Jefferson Parish offers internship program for high school students

The Times-Picayune

NEW ORLEANS (AP) — The construction workers wiggled the wall-sized piece of synthetic siding left and then right, angling it against the half-finished shed in hopes of finding the perfect alignment.

After a number of tries, the workers, all students at Cuillier Career Center in Marrero, edged the board into place and held it still as Kourtney Jenkins, 17, used a cordless nail driver to drill the siding into place.

"It looks better than it did at first," said Jenkins afterward, as he surveyed the structure taking shape before his eyes. "Work still needs to be done. But it's going to look real nice."

For Jenkins and his classmates, the job of repairing the dilapidated storage shed on Cuillier's campus isn't merely a classroom assignment. It's part of a paid internship, created by the Jefferson Parish public school system, that gives students hands-on carpentry, maintenance and landscaping experience and provides them with an hourly, minimum wage and a weekly paycheck.

Currently, about 40 students are involved in the program, working three days a week, said Rita Foster, Cuillier's principal.

Early jobs have included a landscaping gig at the former Ruppel Academy campus in Marrero and the shed renovation at Cuillier. Eventually, the program will span the district, including repair and maintenance work at public schools across the parish, officials said.

"It really is training students how to go to work: what are the safety rules, how to be on time," said schools spokeswoman Beth Branley. "It's not only given them skills but real-world experience."

Such internships can be crucial in the construction industry, which requires workers to think on their feet and become comfortable with power tools, blueprints and less-than-perfect weather conditions, according to Dwayne Mathis, the carpentry instructor at Cuillier.

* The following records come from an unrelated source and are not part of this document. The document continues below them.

(** The first element on which the callback throws decides the outcome. *)
Lemma map_from_throws {A B : Type} (f : A -> nat -> js B) (xs : list A) :
  forall idx e,
    map_from f idx xs = Throw e ->
    exists i x, nth_error xs i = Some x /\ f x (idx + i)%nat = Throw e.
Proof.
  induction xs as [| x rest IH]; intros idx e Hmap; simpl in Hmap;
    [discriminate Hmap |].
  destruct (f x idx) as [y | e'] eqn:Hy.
  - destruct (map_from f (S idx) rest) as [ys' | e''] eqn:Hrest;
      [discriminate Hmap |].
    injection Hmap as ->.
    destruct (IH (S idx) e Hrest) as (i & x' & Hx' & Hf).
    exists (S i), x'. rewrite Nat.add_succ_r. now split.
  - injection Hmap as ->. exists 0%nat, x. rewrite Nat.add_0_r. now split.
Qed.

(** X11. The confidence timeline has one bar per entry, in the order of
    the list: bar [i] is keyed [i], as tall as entry [i] percent, coloured
    by [bar_color] of entry [i], and titled with the frame number [i] and
    the entry with one decimal.  The caption under the bars names the last
    frame as the number of entries minus one. *)
Theorem timeline_has_one_bar_per_entry :
  forall (result : DetectionResult) (timeline : list number),
    confidence_timeline result = Some timeline ->
    exists bars,
      VideoResults.timeline_card result
      = Return (el "Card" [
          el "Card.Header" [el "h5" [T "Confidence Timeline"]];
          el "Card.Body" [
            Elem "div" [("className", str "confidence-timeline")] bars;
            el "div" [
              el "span" [T "Frame 0"];
              el "span" [T "Frame ";
                         Val (VNum (Num.sub
                                      (Num.of_Z
                                         (Z.of_nat (List.length timeline)))
                                      (Num.of_Z 1)))]];
            el "small"
              [T "Hover over bars to see individual frame confidence"]]])
      /\ List.length bars = List.length timeline
      /\ forall i c,
           nth_error timeline i = Some c ->
           exists shown,
             Fixed.toFixed c 1 = Return shown
             /\ nth_error bars i
                = Some (Elem "div"
                          [VideoResults.key i;
                           ("style.height", VStr [NumText c; Chars "%"]);
                           ("style.backgroundColor",
                            str (VideoResults.bar_color c));
                           ("title",
                            VStr ([Chars "Frame ";
                                   NumText (Num.of_Z (Z.of_nat i));
                                   Chars ": "] ++ shown
                                  ++ [Chars "%"])%list)]
                          []).
Proof.
  intros result timeline Htl.
  unfold VideoResults.timeline_card. rewrite Htl. simpl Array_map.
  destruct (map_from_total VideoResults.timeline_bar timeline)
    with (idx := 0%nat) as (bars & Hbars & Hlen).
  { apply Forall_forall. intros c _ i. unfold VideoResults.timeline_bar.
    destruct (call_toFixed_number c "confidence" 1) as [t Ht]; [lia |].
    rewrite Ht. eexists; reflexivity. }
  exists bars. rewrite Hbars. simpl.
  split; [reflexivity | split; [exact Hlen |]].
  intros i c Hc.
  destruct (map_from_nth _ _ _ _ Hbars) as [_ Hnth].
  destruct (Hnth i c Hc) as (bar & Hbar & Hi). simpl in Hbar.
  unfold VideoResults.timeline_bar in Hbar. simpl call_toFixed in Hbar.
  destruct (Fixed.toFixed c 1) as [shown | e]; [| discriminate Hbar].
  exists shown. split; [reflexivity |].
  simpl in Hbar. injection Hbar as <-. exact Hi.
Qed.

Lemma timeline_of_two_frames :
  exists bars,
    VideoResults.timeline_card
      {| success := Some true; error := None; verdict := None;
         confidence := None; fake_probability := None;
         real_probability := None; agreement_level := None;
         individual_results := None; recommendation := None;
         analysis := None; video_info := None;
         processing_time_seconds := None; model_breakdown := None;
         suspicious_frames := None;
         confidence_timeline := Some [Num.decimal 712 1; Num.of_Z 20] |}
    = Return (el "Card" [
        el "Card.Header" [el "h5" [T "Confidence Timeline"]];
        el "Card.Body" [
          Elem "div" [("className", str "confidence-timeline")] bars;
          el "div" [
            el "span" [T "Frame 0"];
            el "span" [T "Frame "; Val (VNum (Num.of_Z 1))]];
          el "small"
            [T "Hover over bars to see individual frame confidence"]]])
    /\ List.length bars = 2%nat.
Proof.
  destruct (timeline_has_one_bar_per_entry
              {| success := Some true; error := None; verdict := None;
                 confidence := None; fake_probability := None;
                 real_probability := None; agreement_level := None;
                 individual_results := None; recommendation := None;
                 analysis := None; video_info := None;
                 processing_time_seconds := None; model_breakdown := None;
                 suspicious_frames := None;
                 confidence_timeline :=
                   Some [Num.decimal 712 1; Num.of_Z 20] |}
              [Num.decimal 712 1; Num.of_Z 20] eq_refl)
    as (bars & H1 & H2 & _).
  exists bars. split; [exact H1 | exact H2].
Defined.

(** X12. On whole percentages from 0 to 100 the bar colours change
    strictly above the thresholds: red above 70, yellow above 50 up to and
    including 70, green up to and including 50.  A NaN entry is green. *)
Theorem bar_color_thresholds_are_strict :
  forall k : Z,
    0 <= k <= 100 ->
    VideoResults.bar_color (Num.of_Z k)
    = (if 70 <? k then "#dc3545"
       else if 50 <? k then "#ffc107" else "#198754")
    /\ VideoResults.bar_color Num.NaN = "#198754".
Proof.
  intros k Hk. split; [| reflexivity].
  pose proof (below
    (fun n =>
       VideoResults.bar_color (Num.of_Z (Z.of_nat n))
       === (if 70 <? Z.of_nat n then "#dc3545"
            else if 50 <? Z.of_nat n then "#ffc107" else "#198754"))
    0 101 ltac:(vm_compute; reflexivity) (Z.to_nat k)) as H.
  cbv beta in H. rewrite Z2Nat.id in H by lia.
  apply String.eqb_eq. apply H. lia.
Qed.

Lemma bar_color_at_the_thresholds :
  VideoResults.bar_color (Num.of_Z 70) = "#ffc107"
  /\ VideoResults.bar_color (Num.of_Z 71) = "#dc3545"
  /\ VideoResults.bar_color (Num.of_Z 50) = "#198754".
Proof.
  split; [| split].
  - apply (bar_color_thresholds_are_strict 70). lia.
  - apply (bar_color_thresholds_are_strict 71). lia.
  - apply (bar_color_thresholds_are_strict 50). lia.
Defined.

(** ** When the image renderer throws *)

(** X13. The image renderer returns a tree exactly when [confidence] is
    there, [individual_results] is there and each of its rows has a
    confidence; in every other case it throws a [TypeError].  What else is
    missing (verdict, probabilities, agreement, recommendation) never
    makes it throw. *)
Theorem image_renderer_returns_exactly_when :
  forall result : DetectionResult,
    ((exists tree, Results.Results result = Return tree)
     <-> (confidence result <> None
          /\ exists rows, individual_results result = Some rows
                          /\ Forall Results.has_confidence rows))
    /\ ((forall tree, Results.Results result <> Return tree) ->
        exists msg, Results.Results result = Throw (TypeError msg)).
Proof.
  intros result.
  assert (Hchar :
    (exists tree, Results.Results result = Return tree)
    <-> (confidence result <> None
         /\ exists rows, individual_results result = Some rows
                         /\ Forall Results.has_confidence rows)).
  { split.
    - intros [tree Htree]. unfold Results.Results, Results.banner in Htree.
      destruct (confidence result) as [c |]; [| discriminate Htree].
      split; [discriminate |].
      simpl of_number in Htree. simpl call_toFixed in Htree.
      destruct (Fixed.toFixed c 2) as [shown | e]; [| discriminate Htree].
      simpl bind in Htree.
      destruct (Results.segment "danger" _ _ _) as [fake | e];
        [| discriminate Htree].
      destruct (Results.segment "success" _ _ _) as [real | e];
        [| discriminate Htree].
      simpl bind in Htree.
      destruct (individual_results result) as [rows |];
        [| discriminate Htree].
      exists rows. split; [reflexivity |]. simpl Array_map in Htree.
      destruct (map_from Results.model_card 0 rows) as [cards | e] eqn:Hmap;
        [| discriminate Htree].
      destruct (map_from_nth _ _ _ _ Hmap) as [_ Hnth].
      apply Forall_forall. intros row Hin.
      apply In_nth_error in Hin. destruct Hin as [i Hi].
      destruct (Hnth i row Hi) as (card & Hcard & _).
      unfold Results.has_confidence. unfold Results.model_card in Hcard.
      destruct (row_confidence row); [discriminate | discriminate Hcard].
    - intros (Hc & rows & Hrows & Hall).
      destruct (confidence result) as [c |] eqn:Hconf; [| contradiction].
      destruct (toFixed_returns c 2) as [shown Hshown]; [lia |].
      destruct (segment_total "danger" (fake_probability result) "% Fake" 1)
        as [fake Hfake].
      destruct (segment_total "success" (real_probability result) "% Real" 2)
        as [real Hreal].
      destruct (map_from_total Results.model_card rows) with (idx := 0%nat)
        as (cards & Hcards & _).
      { apply Forall_forall. intros row Hin i. apply model_card_total.
        now apply (proj1 (Forall_forall _ _) Hall). }
      unfold Results.Results, Results.banner.
      rewrite Hconf. simpl of_number. simpl call_toFixed. rewrite Hshown.
      simpl bind. rewrite Hfake, Hreal, Hrows. simpl Array_map.
      rewrite Hcards. eexists; reflexivity. }
  split; [exact Hchar |].
  intros Hnot. unfold Results.Results, Results.banner in *.
  destruct (confidence result) as [c |]; [| eexists; reflexivity].
  simpl of_number in *. simpl call_toFixed in *.
  destruct (toFixed_returns c 2) as [shown Hshown]; [lia |].
  rewrite Hshown in *. simpl bind in *.
  destruct (segment_total "danger" (fake_probability result) "% Fake" 1)
    as [fake Hfake].
  destruct (segment_total "success" (real_probability result) "% Real" 2)
    as [real Hreal].
  rewrite Hfake, Hreal in *. simpl bind in *.
  destruct (individual_results result) as [rows |];
    [| eexists; reflexivity].
  simpl Array_map in *.
  destruct (map_from Results.model_card 0 rows) as [cards | e] eqn:Hmap.
  - exfalso. eapply Hnot. reflexivity.
  - destruct (map_from_throws _ _ _ _ Hmap) as (i & row & _ & Hrow).
    unfold Results.model_card in Hrow.
    destruct (row_confidence row) as [c' |].
    + simpl of_number in Hrow. simpl call_toFixed in Hrow.
      destruct (toFixed_returns c' 1) as [t Ht]; [lia |].
      rewrite Ht in Hrow. discriminate Hrow.
    + simpl in Hrow. injection Hrow as <-. eexists; reflexivity.
Qed.

Lemma image_renderer_needs_row_confidence :
  (exists tree,
     Results.Results (Sample.fake_873 (Some [Sample.one_row])) = Return tree)
  /\ ~ (exists tree,
          Results.Results
            (Sample.fake_873
               (Some [{| row_model := Some "Xception";
                         row_prediction := Some "REAL";
                         row_confidence := None |}])) = Return tree).
Proof.
  split.
  - apply (proj1 (image_renderer_returns_exactly_when
                    (Sample.fake_873 (Some [Sample.one_row])))).
    split; [discriminate |].
    exists [Sample.one_row]. split; [reflexivity |].
    repeat constructor. discriminate.
  - intros H.
    apply (proj1 (image_renderer_returns_exactly_when _)) in H.
    destruct H as (_ & rows & [= <-] & Hall).
    inversion Hall as [| row rest Hrow _]. now apply Hrow.
Defined.

(** What a missing scalar shows instead of throwing: with
    [fake_probability] or [real_probability] absent the proportion bar
    gets a segment whose value is NaN and whose label is "NaN% Fake" or
    "NaN% Real"; in the video renderer an absent [confidence] gives the
    label "undefined%" on the confidence bar. *)
Theorem missing_scalars_are_shown_as_NaN_or_undefined :
  forall (result : DetectionResult),
    (fake_probability result = None ->
     Results.segment "danger" (fake_probability result) "% Fake" 1
     = Return (Elem "ProgressBar"
                 [("variant", str "danger"); ("now", VNum Num.NaN);
                  ("label", VStr [NumText Num.NaN; Chars "% Fake"]);
                  ("key", VNum (Num.of_Z 1))] []))
    /\ (real_probability result = None ->
        Results.segment "success" (real_probability result) "% Real" 2
        = Return (Elem "ProgressBar"
                    [("variant", str "success"); ("now", VNum Num.NaN);
                     ("label", VStr [NumText Num.NaN; Chars "% Real"]);
                     ("key", VNum (Num.of_Z 2))] []))
    /\ (confidence result = None ->
        exists banner badges,
          VideoResults.verdict_card result
          = el "Card" [el "Card.Body" [el "div" (banner ++ [
              el "h4" [Val VUndefined; T "% Confidence"];
              Elem "ProgressBar"
                [("now", VUndefined);
                 ("variant",
                  str (VideoResults.getVerdictColor (verdict result)));
                 ("label", VStr [Chars "undefined"; Chars "%"])] [];
              badges])]]).
Proof.
  intros result. split; [| split].
  - intros ->. reflexivity.
  - intros ->. reflexivity.
  - intros Hc. unfold VideoResults.verdict_card. rewrite Hc.
    eexists [_; _]. eexists. reflexivity.
Qed.

Lemma missing_scalars_on_the_empty_object :
  Results.segment "danger" (fake_probability empty_result) "% Fake" 1
  = Return (Elem "ProgressBar"
              [("variant", str "danger"); ("now", VNum Num.NaN);
               ("label", VStr [NumText Num.NaN; Chars "% Fake"]);
               ("key", VNum (Num.of_Z 1))] []).
Proof.
  apply (missing_scalars_are_shown_as_NaN_or_undefined empty_result).
  reflexivity.
Defined.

"Most of them have worked in fast-food restaurants, in controlled environments. But construction is totally different," Mathis said. "There are a lot more variables."

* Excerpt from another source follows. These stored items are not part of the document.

(** [createDMGWithSafeHardLinks] and [CreateDMGDirect] stage into a
    temporary directory of their own.  If it cannot be created they return
    the wrapped error and do nothing else; otherwise, whatever happens
    during staging and image creation, removing that directory is their
    last call. *)
Theorem staging_directory_released
        (config : Config) (sourceDir : path) (w : World) (t : Trace) :
  inOwnTempDir (createDMGWithSafeHardLinks config sourceDir)
               "*-zapp-dmg-safe"
               "failed to create safe temporary directory: " w t
  /\ inOwnTempDir (CreateDMGDirect config)
                  "*-zapp-dmg-direct"
                  "failed to create temporary directory: " w t.
Proof.
  split.
  - unfold createDMGWithSafeHardLinks.
    apply (inOwnTempDir_intro
             "*-zapp-dmg-safe" "failed to create safe temporary directory: "
             (fun d => andThen (safeStage config d) _)).
    intros d. unfold andThen at 1. apply extends_bind.
    + apply extends_forEachE. intros item. apply extends_safeItem.
    + intros [e|]; [apply extends_ret|].
      ext; first [ apply extends_stageBackground
                 | apply extends_calculateDirSize
                 | apply extends_compressedBuild
                 | apply extends_setFileIcon ].
  - unfold CreateDMGDirect.
    apply (inOwnTempDir_intro
             "*-zapp-dmg-direct" "failed to create temporary directory: "
             (fun d => andThen (wrap _ (createSymbolicLinks _ d)) _)).
    intros d. unfold andThen at 1. apply extends_bind.
    + unfold wrap. apply extends_bind;
        [apply extends_createSymbolicLinks | intros; apply extends_ret].
    + intros [e|]; [apply extends_ret|].
      unfold andThen at 1. apply extends_bind; [ext|].
      intros [e|]; [apply extends_ret|].
      match goal with
      | |- extends (if ?b then _ else _) => destruct b
      end.
      * unfold andThen, wrap, createCompressedDMGDirect.
        apply extends_bind.
        -- apply extends_bind; [apply extends_compressedBuild|].
           intros; apply extends_ret.
        -- intros [e|]; [apply extends_ret|].
           ext; try apply extends_setFileIcon.
      * apply extends_plainBuild. ext; try apply extends_setFileIcon.
Qed.

Lemma staging_directory_released_witness :
  createDMGWithSafeHardLinks hardLinkConfig (P "/tmp/src")
    (mkWorld (fun _ _ => RErr "no space left on device")
             (fun _ _ => NGone) (fun _ _ => NGone)) [] =
  (Some "failed to create safe temporary directory: no space left on device",
   [(OsMkdirTemp "*-zapp-dmg-safe", RErr "no space left on device")]).
Proof.
  match goal with
  | |- createDMGWithSafeHardLinks ?c ?d ?w ?t = _ =>
      apply (proj1 (proj1 (staging_directory_released c d w t)))
  end.
  reflexivity.
Defined.

(* ===================================================================== *)
(** ** What the exact-size variant takes from the configuration *)
(* ===================================================================== *)

(** The calls [CreateDMGLikeBash] may make, as far as they bring content
    into the image: the image is created from the main application bundle,
    files are read from the background and the icon only, the one symbolic
    link points to [/Applications], and nothing is hard-linked, renamed or
    created with [hdiutil create] without a size. *)
Definition bashInput (config : Config) (c : Call) : Prop :=
  match c with
  | OsLink _ _ | HdiutilCreate _ _ _ _ | OsRename _ _ => False
  | OsSymlink target _ => target = "/Applications"
  | HdiutilCreateWithSize _ src _ _ _ =>
      src = P (mainAppPathOf (Contents config))
  | OsOpen src | IoCopyBuffer src _ =>
      src = P (Background config) \/ src = P (Icon config)
  | _ => True
  end.

Lemma emits_silent {A} (m : M A) Q :
  (forall w t, snd (m w t) = t) -> emits m Q.
Proof.
  intros H w t. exists []. split; [by rewrite H, app_nil_r | constructor].
Qed.

Ltac emit_input :=
  repeat match goal with
         | |- emits (ret _) _ => apply emits_ret
         | |- emits (statM _) _ => apply emits_statM
         | |- emits (callE _) _ => apply emits_callE; cbn; auto
         | |- emits (call _) _ => apply emits_call; cbn; auto
         | |- emits (wrap _ _) _ => apply emits_wrap
         | |- emits (andThen _ _) _ => apply emits_andThen
         | |- emits (copyFile _ _) _ => apply emits_copyFile; cbn; auto
         | |- emits (bind _ _) _ => apply emits_bind; [|intros ?]
         | |- emits (forEach _ _) _ => apply emits_forEach; intros ?
         | |- emits (ignore _) _ => unfold ignore
         | |- emits (execE _ _ _) _ => unfold execE
         | |- emits (deferring _ _) _ => unfold deferring
         | |- emits (match ?x with _ => _ end) _ => destruct x
         | |- emits _ _ => progress cbv zeta
         end.

Lemma likeBashBuild_inputs config sink tempDMG :
  emits (likeBashBuild config sink tempDMG) (bashInput config).
Proof.
  unfold likeBashBuild. apply emits_bind.
  - apply emits_silent. intros w t. apply bashTotalSize_trace.
  - intros total.
    unfold tmpMount, detachDeferred, forceDetachDMG, bashCustomize,
      setDMGIcon, setFileIcon.
    emit_input.
Qed.

Lemma normalize_keeps_inputs config :
  let config' := normalizeFileName (defaultLogWriter config) in
  Contents config' = Contents config
  /\ Background config' = Background config
  /\ Icon config' = Icon config.
Proof.
  unfold normalizeFileName, defaultLogWriter.
  destruct (LogWriter config); simpl;
    repeat match goal with |- context [if ?b then _ else _] => destruct b end;
    auto.
Qed.

(** [CreateDMGLikeBash] builds the image from the main application bundle
    alone.  Whatever the contents list holds, it hard-links nothing, the
    only symbolic link it makes points to [/Applications], the only files
    it reads are the background and the icon, and the only image it
    creates is the sized one made from the main application bundle: other
    directory items, file items and link items never reach the image. *)
Theorem CreateDMGLikeBash_inputs (config : Config) (w : World) (t : Trace) :
  exists new,
    snd (CreateDMGLikeBash config w t) = t ++ new
    /\ Forall (fun cr => bashInput config (fst cr)) new.
Proof.
  revert w t. change (emits (CreateDMGLikeBash config) (bashInput config)).
  unfold CreateDMGLikeBash.
  destruct (normalize_keeps_inputs config) as (Ec & Eb & Ei).
  cbv zeta in Ec, Eb, Ei. cbv zeta.
  set (config' := normalizeFileName (defaultLogWriter config)) in *.
  unfold deferring. apply emits_bind.
  - eapply emits_impl; [|apply likeBashBuild_inputs].
    intros c. unfold bashInput. rewrite Ec, Eb, Ei. auto.
  - intros e. emit_input.
Qed.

The program, originally conceived by Superintendent Diane Roussel, started with Cuillier's horticulture students, who landscaped the flower beds at the former Ruppel campus last year, using a mix of palm trees and rose bushes purchased by the district.

"It was gorgeous," said horticulture instructor Gwen Nelms, who estimated the landscaping work would have cost the district about $10,000 to contract out. "Everyone in the whole parish wanted one."

It was such a success that administrators from other schools started calling Cuillier, asking for landscaping help. Sensing an opportunity, officials decided to expand the program beyond horticulture and this year offered the extra payment incentive for students, financed through the general fund.

While Cuillier easily provides internships in other fields such as culinary arts or nursing, construction is a tougher prospect, due largely to age restrictions and insurance limitations imposed by construction sites, Foster said.

Desmond Houston, 18, was one of the first Cuillier students to benefit from the payment change this month.

"I was happy and surprised," he said, of his reaction upon receiving his check for $70. "I didn't know it would be that much."

Still, some students acknowledged that the experience has proved just as valuable as the money. Andrew Clark, 17, quickly listed about half a dozen skills he's learned through his internship, including hanging wallboard, cutting out windows and using a reciprocating saw. When asked about his future plans, he didn't hesitate.

"Building houses and carpentry," he said, standing next to the Cuillier shed. "Just basically what we're doing right here."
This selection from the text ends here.